Santé

Et surtout dans les villes... 6 Belges sur 10 les placent dans le top 3 des perturbateurs de sommeil.

Avec le beau temps des derniers jours, peut-être en avez-vous vu quelques-uns vrombir chez vous, et plus spécialement si vous habitez en ville. Les moustiques émergent et une étude a été réalisée par Vapona, un spécialiste anti-moustiques.

Et les résultats ne sont pas fameux pour les humains : 6 Belges sur 10 sont piqués au moins une fois par semaine et 1 sur 5 en perd plus d'une heure de sommeil. On constate également que les moustiques s'attaquent surtout aux habitants des grandes villes : près de 1 citadin sur 6 est piqué chaque jour (40 % de plus qu'ailleurs).

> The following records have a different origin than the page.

(** C2: Of a session started with positive limits, at any moment of any
    interleaving of its requests: no more transfers are in flight than
    [MaxTransfers], no more than [MaxUploads] uploads have passed the count
    over its whole life, no upload holds more than [MaxUploadBytes], and what
    its uploads have published or are receiving is within [UploadQuota]. *)
Theorem tftp_bounded allow limits up now files s :
  limits_ok limits → ssteps (new_session allow limits up now files) s →
  Z.of_nat (msum in_flight (ss_transfers s)) ≤ MaxTransfers limits ∧
  Z.of_nat (msum passed (ss_transfers s)) ≤ MaxUploads limits ∧
  Z.of_nat (msum kept (ss_transfers s)) ≤ UploadQuota limits ∧
  (∀ i t, ss_transfers s !! i = Some t → len (tr_data t) ≤ MaxUploadBytes).
Proof.
  intros Hl Hss. destruct (reach_ok _ _ _ _ _ _ Hl Hss) as [_ [L1 L2 L3 L4 L5 L6] Hd _ _].
  destruct (ssteps_config _ _ Hss) as (Hlim & _ & _). cbn in Hlim. rewrite Hlim in *.
  pose proof (msum_le kept solid (ss_transfers s) (λ _ t _, kept_solid t)).
  split_and!; [done|done|lia|]. intros i t Ht. by apply (Hd i t Ht).
Qed.

(** C24: The upload directory never loses or changes a file: one there before
    the session stays as it was, and one an upload published stays that
    upload's, with the bytes it had when it was published, whatever the other
    requests do, refused, failed or racing for the same name. *)
Theorem tftp_published_kept allow limits up now files s s' :
  limits_ok limits → ssteps (new_session allow limits up now files) s → ssteps s s' →
  (∀ k, k ∈ files → ss_inbox s' !! k = Some None) ∧
  (∀ i t, ss_transfers s !! i = Some t → linked t = true →
    ∃ k t', target t = Some k ∧ ss_inbox s !! k = Some (Some i) ∧ ss_inbox s' !! k = Some (Some i) ∧
      ss_transfers s' !! i = Some t' ∧ tr_data t' = tr_data t).
Proof.
  intros Hl H1 H2. pose proof (reach_ok _ _ _ _ _ _ Hl H1) as Hs.
  pose proof (ssteps_session_ok _ _ Hs H2) as Hs'. split.
  - intros k Hk. apply (ssteps_old s); [done|done|].
    apply (ssteps_old (new_session allow limits up now files)); [by apply new_session_ok|done|].
    by apply lookup_gset_to_gmap_Some.
  - intros i t Ht Hlk. destruct (ssteps_linked s s' i t Ht Hlk H2) as (t' & Ht' & Hlk' & Hn & Hd).
    destruct (io_link _ (so_inbox _ Hs) i t Ht Hlk) as (k & Hk & Hin & _).
    destruct (io_link _ (so_inbox _ Hs') i t' Ht' Hlk') as (k' & Hk' & Hin' & _).
    assert (k' = k) as -> by (unfold target in *; congruence). eauto 8.
Qed.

Pour 63 % des Belges, le moustique fait partie du top 3 des perturbateurs de sommeil, devant un partenaire qui ronfle (38 %) et des voisins bruyants (37 %).

Un Belge sur 5 perd au moins une heure de sommeil quand il y a des moustiques dans la chambre.

Le Belge est surtout dérangé par les moustiques en été (48 %), mais pour beaucoup, la saison des moustiques dure de plus en plus longtemps : 44 % affirment être harcelés du printemps à l'automne.

Parmi ceux qui sont régulièrement la cible des moustiques, 8 sur 10 sont piqués à deux reprises ou plus à chaque fois. Ici aussi, les habitants des grandes villes indiquent être plus souvent dans la ligne de mire : ils sont 30 % à être piqués plus de trois fois (une proportion qui monte jusqu’à 38 % à Bruxelles).

Odeur corporelle et gaz carbonique

Pourquoi davantage en ville ? C'est le Professeur Frédéric Francis de Gembloux Agro-Bio Tech – Université de Liège (GxABT-ULiège) qui nous répond : "La densité de population humaine plus importante dans les grandes villes correspond à une probabilité accrue d’être la cible des moustiques. Aussi, la diversité d’animaux en zones rurales constitue divers hôtes pour ces insectes hématophages qui peuvent donc être plus dispersés et moins focalisés sur les humains."

Et si certain(e)s semblent plus appétissants que d'autres pour les moustiques, c'est simplement une histoire d'odeur corporelle et de gaz carbonique expiré. "Il est vrai qu'une personne peut attirer davantage les moustiques qu'une autre, il s’agit d’une signature individuelle", conclut le spécialiste.